Of course, I'm writing from the perspective of an AFOL who fondly remembers the originals, and my definition of cool might not match that of the set's target demographic, or even younger AFOLs to whom Spyrius was perhaps the epitome of awesome. Because, let's face it, the model wasn't included in the Movie, and subsequently made into a set, just for us die-hard AFOLs; it is there to appeal to that other mysterious - and much larger - group of people: those who had LEGO as a kid, but no longer routinely collect or build LEGO, but who just happen to be the right age to be taking their kids to the cinema.

Design & Build
9
She's a beautiful and cleverly-designed ship, and an engaging and enjoyable build; a point is lost only for the lack of landing gear.

Parts
7
There are a heap of big parts with limited uses, so you'd be unlikely to buy the set as a parts pack unless you're building Neo-Classic Space.

Figures
9
Four of the figures are exclusive to this set, and Benny is only available otherwise in the pricier Sea Cow; you've got to love Wyldstyle's outfit.
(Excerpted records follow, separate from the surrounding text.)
Lemma read_loop_clean r section expected need received :
  clean r → need ≤ length (content r) →
  ∃ r', read_loop r section expected need received = (r', Ok (received ++ take need (content r))) ∧
        clean r' ∧ content r' = drop need (content r).
Proof.
  intros Hc. revert need received. induction Hc as [|e r He Hr IH]; intros need received Hn.
  { simpl in Hn. assert (need = 0) as -> by lia. exists []. simpl. rewrite app_nil_r. split_and!; [done|constructor|done]. }
  simpl read_loop. case_decide as Hz.
  { subst need. eexists. rewrite take_0, app_nil_r. split_and!; [done|by constructor|done]. }
  destruct e as [arrived|e]; [|by rewrite decide_True by done; apply IH].
  change (content (Data arrived :: r)) with (arrived ++ content r) in *. rewrite length_app in Hn.
  destruct arrived as [|b arrived]; [done|]. case_decide as Hle.
  - destruct (IH (need - length (b :: arrived)) (received ++ b :: arrived)) as (r' & -> & ? & Hr'); [lia|].
    exists r'. rewrite take_app_ge, drop_app_ge by done. by rewrite (assoc_L (++)).
  - eexists. rewrite take_app_le, drop_app_le by lia. split; [done|]. split; [|done].
    constructor; [|done]. intros Hnil%(f_equal length). rewrite length_drop in Hnil. simpl in *. lia.
Qed.

Lemma read_exact_clean r n section a rest :
  clean r → content r = a ++ rest → len a = n →
  ∃ r', read_exact_classified r n section = (r', Ok a) ∧ clean r' ∧ content r' = rest.
Proof.
  intros Hc Heq <-. unfold read_exact_classified, len. rewrite Nat2N.id.
  destruct (read_loop_clean r section (N.of_nat (length a)) (length a) []) as (r' & -> & ? & Hr').
  - done.
  - rewrite Heq, length_app. lia.
  - exists r'. rewrite Heq, take_app_length in *. rewrite drop_app_length in Hr'. done.
Qed.

Lemma read_frame_of_encoded R h p rest :
  clean (reader_inner R) → content (reader_inner R) = to_bytes h ++ p ++ rest →
  wf_header h → payload_len h = len p → (len p ≤ reader_maximum_payload R)%N →
  sequence h = expected_sequence R → (expected_sequence R + 1 < u64_bound)%N →
  ∃ R', read_frame R = (R', Ok (raw_frame h p)) ∧
    clean (reader_inner R') ∧ content (reader_inner R') = rest ∧
    expected_sequence R' = (expected_sequence R + 1)%N ∧
    reader_maximum_payload R' = reader_maximum_payload R.
Proof.
  intros Hc Heq Hwf Hlen Hmax Hseq Hnext. unfold read_frame.
  destruct (read_exact_clean (reader_inner R) HEADER_LEN Header (to_bytes h) (p ++ rest))
    as (r1 & -> & Hc1 & Hr1); [done..|]. rsimpl.
  rewrite from_to_bytes by done. rsimpl.
  rewrite (proj2 (ensure_payload_cap_Ok _ _)) by lia. rsimpl.
  rewrite (proj2 (ensure_sequence_Ok _ _)) by done. rsimpl.
  rewrite (proj2 (checked_add_Some _ _ _)) by done. rsimpl.
  destruct (read_exact_clean r1 (payload_len h) Payload p rest) as (r2 & -> & ? & ?); [done..|].
  by eexists.
Qed.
I'm not sure quite how collectable the figures are, though.

Playability
9
Opening hatches, detachable ships, a rather one-sided battle with a dinky black ship, shooty things and extendable wings - the set is a load of fun. If I have one concern it's that the ship might be a little too large for small hands to handle easily, but I'm sure TLG have tested for this!

Value
8
It's a little hard for me to judge as I don't yet know the UK price, but based on US $100 the value doesn't look so great part for cent. However, you do get and awesome ship and a bunch of exclusive figures.

Overall 84% My Score 9/10 For me, this set is the highlight of the LEGO Movie range. If you're a TLM aficionado, or a Space fan, or you like anything that flies, or you just want a cheaper Benny, then this set is a must.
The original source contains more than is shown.